Exercise details:
Only the lines that include "issuing" should be copied from the data below.

Extracted material:

(* ===== verification/ConnSpec.v ===== *)
(** * ConnSpec: the connections of a server ([serve_one] of [otp-cli], main.rs)

    Each connection is a thread that shares the allocator and the audit log with the
    others: the locks it takes, what it has done when it serves a terminal, and that
    no two connections share a segment. *)

From stdpp Require Import strings.
From S2P Require Export Cli HandshakeSpec ProtoSpec DoctorSpec BookSpec.

#[local] Open Scope list_scope.
#[local] Open Scope Z_scope.

(** ** Issuers whose pointer counts the segments *)

(** What the commands ask of an allocator: its pointer never moves back, and moves on
    by one with every segment it issues. *)
Class PointerLaw (I : Type) `{SegmentIssuer I} `{PointerState I} :=
  issue_pointer : forall i i' r, issuer_issue i = (i', r) ->
    fst (pointer_state i) <= fst (pointer_state i') /\
    forall seg, r = Some (Ok seg) -> fst (pointer_state i') = fst (pointer_state i) + 1.

Notation next_of a := (fst (pointer_state a)).

#[export] Instance core_pointer `{Sha256} {M R} `{AnchorMedia M} `{SegmentReader R} :
  PointerLaw (Core M R).
Proof.
  intros c c' r E. change (issue c = (c', r)) in E. cbn [pointer_state core_state fst].
  unfold issue in E.
  assert (Hstay : forall c1 (r1 : option (result CommittedSegment IssueError)),
    ar_next (co_current c1) = ar_next (co_current c) -> (forall seg, r1 <> Some (Ok seg)) ->
    (c1, r1) = (c', r) -> ar_next (co_current c) <= ar_next (co_current c') /\
    forall seg, r = Some (Ok seg) -> ar_next (co_current c') = ar_next (co_current c) + 1).
  { intros c1 r1 Hc Hr [= <- <-]. split; [lia | intros seg Hs; destruct (Hr seg Hs)]. }
  destruct (co_halted c); [eapply Hstay, E; [reflexivity | discriminate]|].
  destruct (_ <=? _); [eapply Hstay, E; [reflexivity | discriminate]|].
  destruct (checked_add_u64 _ 1) as [g|]; [|eapply Hstay, E; [reflexivity | discriminate]].
  destruct (anchor_intent _ _ _) as [intent|] eqn:Ei;
    [|eapply Hstay, E; [reflexivity | discriminate]].
  assert (Hi : ar_next intent = ar_next (co_current c) + 1).
  { unfold anchor_intent in Ei. destruct (segment_next _) as [n|] eqn:En; [|discriminate].
    injection Ei as <-. apply segment_next_some in En. cbn. lia. }
  clear Hstay. unfold issue_reserved in E.
  destruct (persist_pair _ intent true) as [c1 [u|e]] eqn:E1;
    apply persist_pair_book in E1 as (_ & _ & Hc & _); cbn in Hc;
    [|injection E as <- <-; cbn; rewrite Hc; split; [lia | discriminate]].
  destruct (media_boundary _ _) as [m [u'|e]];
    [|injection E as <- <-; cbn; rewrite Hc; split; [lia | discriminate]].
  destruct (segment_read _ _) as [rd [body|e]];
    [|injection E as <- <-; cbn; rewrite Hc; split; [lia | discriminate]].
  destruct (segment_next _) as [n|] eqn:En;
    [|injection E as <- <-; cbn; rewrite Hc; split; [lia | discriminate]].
  assert (Hn : n = ar_next (co_current c) + 1).
  { apply segment_next_some in En. lia. }
  destruct (persist_pair _ _ false) as [c2 [u2|e]] eqn:E2;
    apply persist_pair_book in E2 as (_ & _ & Hc2 & _); cbn in Hc2;
    injection E as <- <-; cbn; [split; [lia | intros; lia]|].
  rewrite Hc2, Hc. split; [lia | discriminate].
Qed.

(** ** A handshake spends the segment of its session *)

Section Handshakes.
Context `{Aead} {I : Type} `{PL : PointerLaw I}.

(** The issuer was called any number of times. *)
Definition issuing (a b : I) : Prop := exists n, issues a n b.

(** A session of the segment [seg] with the index [i]: it names [i], and its keys, while it
    has them, are the halves of [seg]. *)
Definition from_segment (seg : CommittedSegment) (i : Z) (s : Session) : Prop :=
  sx_segment (ss_ctx s) = i /\
  (ss_keys s = Some (split_segment (bridge_segment seg)) \/ ss_keys s = None).

(** What a handshake did to its issuer: some calls; and if it established a session, the
    last one gave the segment that the session names and is keyed by. *)
Definition took (a : I) (o : I * result (Session * SessionInfo) SessionFailure) : Prop :=
  issuing a (fst o) /\
  forall s info, snd o = Ok (s, info) -> exists c seg,
    issuing a c /\ issuer_issue c = (fst o, Some (Ok seg)) /\ si_segment info = next_of c /\
    from_segment seg (next_of c) s.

Solution to the exercise:
Definition issuing (a b : I) : Prop := exists n, issues a n b.
  issuing a (fst o) /\
    issuing a c /\ issuer_issue c = (fst o, Some (Ok seg)) /\ si_segment info = next_of c /\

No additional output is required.